Hikaye, Genjuro ve Tobei'nin köylerinden ayrılarak hayallerinin peşinden gitmesiyle başlıyor. Ancak, bu yolculuk sadece dışarıdaki dünyanın değil, içsel çatışmaların da bir keşfi oluyor. Fantezi unsurları ile bezeli anlatımı, filmde gerçeklikle hayal arasındaki ince çizgiyi ustaca gösteriyor.

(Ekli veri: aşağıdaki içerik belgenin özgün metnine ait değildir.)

Lemma nn_do_effect {X V} (view : AgentT -> V) (s : SysT) (m : MT X) (k : X -> NnPc) :
  respects (same view) m ->
  view (agent (nn_do s m k)) = view (agent s) /\
  env_status (nn_do s m k) = env_status s /\
  env_pc (nn_do s m k) = env_pc s /\
  ((exists x, snd (m (agent s)) = Ret x /\
              nn_status (nn_do s m k) = Running /\ nn_pc (nn_do s m k) = k x) \/
   (exists e, snd (m (agent s)) = Err e /\
              nn_status (nn_do s m k) = Raised e /\ nn_pc (nn_do s m k) = nn_pc s)).
Proof.
  intros H. specialize (H (agent s)). unfold same in H. unfold nn_do.
  destruct (m (agent s)) as [a' [x|e]]; simpl in *; repeat split; eauto.
Qed.

(** the effect of a quiet method of the environment thread: it returns
    and the thread goes on, or it raises *)
Ltac env_quiet :=
  match goal with
  | |- context [env_do ?s ?m ?k] =>
      let Hq := fresh "Hq" in
      let Hv := fresh "Hv" in
      assert (Hq : respects (same quiet_view) m);
      [ | destruct (env_do_effect quiet_view s m k Hq)
            as (Hv & ? & ? & [(? & ? & ? & ?)|(? & ? & ? & ?)]);
          apply quiet_of_same in Hv; clear Hq ]
  end.

Ltac nn_quiet :=
  match goal with
  | |- context [nn_do ?s ?m ?k] =>
      let Hq := fresh "Hq" in
      let Hv := fresh "Hv" in
      assert (Hq : respects (same quiet_view) m);
      [ | destruct (nn_do_effect quiet_view s m k Hq)
            as (Hv & ? & ? & [(? & ? & ? & ?)|(? & ? & ? & ?)]);
          apply quiet_of_same in Hv; clear Hq ]
  end.

(** the method at hand returns, so it has not raised *)
Ltac not_raised :=
  match goal with
  | H : snd (?m ?a) = Err _ |- _ =>
      let R := fresh "R" in
      let x := fresh "x" in
      assert (R : returns m); [ | destruct (R a) as [x ?]; congruence ]
  end.

Lemma run_env_effect cfg (s s' : SysT) : _run_env cfg s = Some s' -> env_effect cfg s s'.
Proof.
  unfold _run_env, env_effect. intros H.
  destruct (env_status s) eqn:Hst; try discriminate.
  split; [reflexivity|].
  destruct (env_pc s) eqn:Hpc.
  - (* E_start *)
    injection H as <-. env_quiet; [apply reset_quiet| |].
    + eauto 10.
    + not_raised. apply reset_returns.
  - (* E_head *)
    destruct (t <=? stop_step cfg); injection H as <-; simpl; auto 10.
  - (* E_wait_test *)
    destruct (train_done (agent s)); injection H as <-; simpl; auto 10.
  - (* E_wait_block *)
    destruct (train_done (agent s)); [|discriminate]. injection H as <-; simpl; auto 10.
  - (* E_wait_clear *)
    injection H as <-. simpl. auto 10.
  - (* E_eval *)
    injection H as <-. unfold env_do, bind, guard.
    destruct (eval_due cfg t) as [[|]|]; simpl; [|auto 7|eauto 10].
    destruct (eval_spec cfg (agent s)) as [_ He].
    destruct (eval cfg (agent s)) as [a' [x|e]]; simpl in *; auto 7.
    do 3 (split; [reflexivity|]). right. split; [|eauto].
    destruct (Z.eq_dec (log_freq cfg) 0) as [|Hne]; [assumption|].
    destruct (He Hne) as [? _]. discriminate.
  - (* E_act *)
    injection H as <-. env_quiet; [quiet_method| |].
    + eauto 10.
    + not_raised. repeat method_step.
  - (* E_signal *)
    injection H as <-. simpl. auto 10.
  - (* E_inc *)
    injection H as <-. simpl. repeat split.
  - (* E_step *)
    injection H as <-. env_quiet; [quiet_method| |].
    + destruct x as [[next_obs reward] done]. eauto 12.
    + not_raised. repeat method_step.
  - (* E_store *)
    injection H as <-. simpl. repeat split; quiet_eq.
  - (* E_next *)
    injection H as <-. env_quiet; [quiet_method; apply reset_quiet| |].
    + eauto 10.
    + not_raised. repeat method_step. apply reset_returns.
  - (* E_log *)
    injection H as <-. env_quiet; [apply log_stats_quiet| |].
    + auto 10.
    + do 3 (split; [assumption|]). right. split; [|split; [eauto|congruence]].
      destruct (Z.eq_dec (log_freq cfg) 0) as [|Hne]; [assumption|].
      not_raised. now apply log_stats_returns.
Qed.

Lemma train_model_effect cfg (s s' : SysT) :
  _train_model cfg s = Some s' -> nn_effect cfg s s'.
Proof.
  unfold _train_model, nn_effect. intros H.
  destruct (nn_status s) eqn:Hst; try discriminate.
  split; [reflexivity|].
  destruct (nn_pc s) eqn:Hpc.
  - (* N_head *)
    destruct (t <=? stop_step cfg); injection H as <-; simpl; auto 10.
  - (* N_cond *)
    injection H as <-. unfold nn_do, guard.
    destruct (train_due cfg t) as [[|]|]; simpl; eauto 10.
  - (* N_mark *)
    injection H as <-. simpl. repeat split.
  - (* N_feed *)
    injection H as <-. nn_quiet; [quiet_method| |].
    + eauto 10.
    + not_raised. repeat method_step.
  - (* N_wait_test *)
    destruct (act_chosen (agent s)); injection H as <-; simpl; auto 10.
  - (* N_wait_block *)
    destruct (act_chosen (agent s)); [|discriminate]. injection H as <-; simpl; auto 10.
  - (* N_wait_clear *)
    injection H as <-. simpl. auto 10.
  - (* N_run *)
    destruct (run_train_op (params (agent s)) (target (agent s)) feed) as [p sm].
    injection H as <-. simpl. eauto 10.
  - (* N_target *)
    injection H as <-. unfold nn_do, bind, guard.
    destruct (target_due cfg t) as [[|]|]; simpl; eauto 10.
  - (* N_save *)
    injection H as <-. destruct (save_due_some cfg t) as [b Hb]. rewrite Hb.
    nn_quiet; [quiet_method; apply save_quiet| |].
    + auto.
    + not_raised. repeat method_step. apply save_returns.
  - (* N_signal *)
    injection H as <-. simpl. auto 10.
Qed.

(** ** The handshake *)

Lemma phase_some te em tn nm j :
  phase te em tn nm = Some j <->
  (j = 0%nat /\ te = tn /\ em = false /\ nm = false) \/
  (j = 1%nat /\ te = tn /\ em = true /\ nm = false) \/
  (j = 2%nat /\ te = tn + 1 /\ em = false /\ nm = false) \/
  (j = 3%nat /\ te = tn + 1 /\ em = false /\ nm = true).
Proof.
  unfold phase.
  destruct nm, em; simpl;
    destruct (Z.eqb_spec te tn); destruct (Z.eqb_spec te (tn + 1)); simpl;
    split; intros H;
    repeat match goal with
           | H : _ \/ _ |- _ => destruct H
           | H : _ /\ _ |- _ => destruct H
           | H : Some _ = Some _ |- _ => injection H as <-
           end;
    try discriminate; try lia; try (subst; reflexivity);
    intuition (auto; lia).
Qed.

Lemma handshake_record (e : Event) (a : AgentT) :
  handshake (trace (record e a)) =
  handshake (trace a) ++ (if is_handshake e then [e] else []).
Proof. unfold handshake, record. simpl. now rewrite filter_app; simpl; destruct (is_handshake e). Qed.

Lemma handshake_upto_next start t (j : nat) :
  (j < 3)%nat ->
  handshake_upto start t (S j) = handshake_upto start t j ++ [nth j (round t) (TrainStep 0)].
Proof.
  intros Hj. unfold handshake_upto.
  destruct j as [|[|[|j]]]; try lia; simpl; rewrite <- ?app_assoc; reflexivity.
Qed.

Lemma handshake_upto_wrap start t :
  start <= t ->
  handshake_upto start (t + 1) 0 = handshake_upto start t 3 ++ [Signalled TrainDone (t + 1)].
Proof.
  intros H. unfold handshake_upto.
  rewrite range_snoc, flat_map_app by assumption. simpl.
  rewrite !app_nil_r, <- !app_assoc. reflexivity.
Qed.

Lemma handshake_upto_run start stop :
  handshake_upto start (Z.max start (stop + 1)) 0 = handshake_of_run start stop.
Proof.
  unfold handshake_upto, handshake_of_run. simpl. rewrite app_nil_r.
  destruct (Z.max_spec start (stop + 1)) as [[H ->]|[H ->]]; [reflexivity|].
  now rewrite !range_empty by lia.
Qed.

(** break the description of a move into its facts *)
Ltac open_effect :=
  repeat match goal with
         | H : _ /\ _ |- _ => destruct H
         | H : exists _, _ |- _ => destruct H
         | H : _ \/ _ |- _ => destruct H
         | H : quiet _ _ |- _ =>
             let Hc := fresh "Hc" in
             let He := fresh "He" in
             destruct H as [Hc He]; unfold control_view in Hc;
             unfold eval_view in He; injection Hc as ? ? ? ? ?; injection He as ? ?
         | H : (if ?b then _ else _) |- _ => destruct b eqn:?
         | H : match ?x with _ => _ end |- _ => destruct x eqn:?
         end.

Lemma learning_record (e : Event) (a : AgentT) :
  learning (trace (record e a)) =
  learning (trace a) ++ (if is_learning e then [e] else []).
Proof. unfold learning, record. simpl. now rewrite filter_app; simpl; destruct (is_learning e). Qed.

(** rewrite the agent of the new state by what the move says of it *)
Ltac new_agent :=
  try match goal with
      | H : agent _ = fst (eval ?cfg ?a) |- _ =>
          let Hv := fresh "Hv" in
          pose proof (eval_control cfg a) as Hv; unfold same, control_view in Hv;
          injection Hv as ? ? ? ? ?; rewrite H
      | H : agent _ = _ |- _ => rewrite H
      end;
  rewrite ?handshake_record, ?learning_record; simpl; rewrite ?app_nil_r.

Masalsı bir anlatımla ilerlense de, savaşın getirdiği acı ve yozlaşmanın etkileri hikayeye sürekli nüfuz ediyor.
Filmin en dikkat çekici yanlarından biri, karakterlerin derinliği ve karmaşıklığı. Mizoguchi, karakterlerin iç dünyalarını ve motivasyonlarını ustaca işleyerek izleyicinin sempati kurmasını sağlıyor. Genjuro’nun hırsı ve bunun getirdiği yıkım, Tobei’nin masum ve çaresiz hayalleriyle bir arada verilerek adeta trajik bir ders sunuluyor.
Sanat yönetimi ve sinematografisi ile dönemine göre son derece etkileyici olan Ugetsu, filmi sadece bir izleme deneyimi olmakla kalmıyor, aynı zamanda adeta bir tabloyu andıran sahneleriyle izleyiciyi büyülüyor. Özellikle, ruhların gizemli dünyasına dalınan sahneler, izleyiciyi gerçeklikten koparıp fantastik bir dünyaya taşıyor.
Ugetsu, zamansız bir yapıt olarak, izleyicilerine yalnızca duygu dolu bir hikaye sunmakla kalmıyor, aynı zamanda insanlığı, hırsı, tutkuyu ve kayıpları da sorgulatıyor. Bu büyüleyici filmi izlemek, yalnızca bir hikaye tanıklığı değil, çok daha derin bir sanatsal deneyime davetiye çıkarıyor.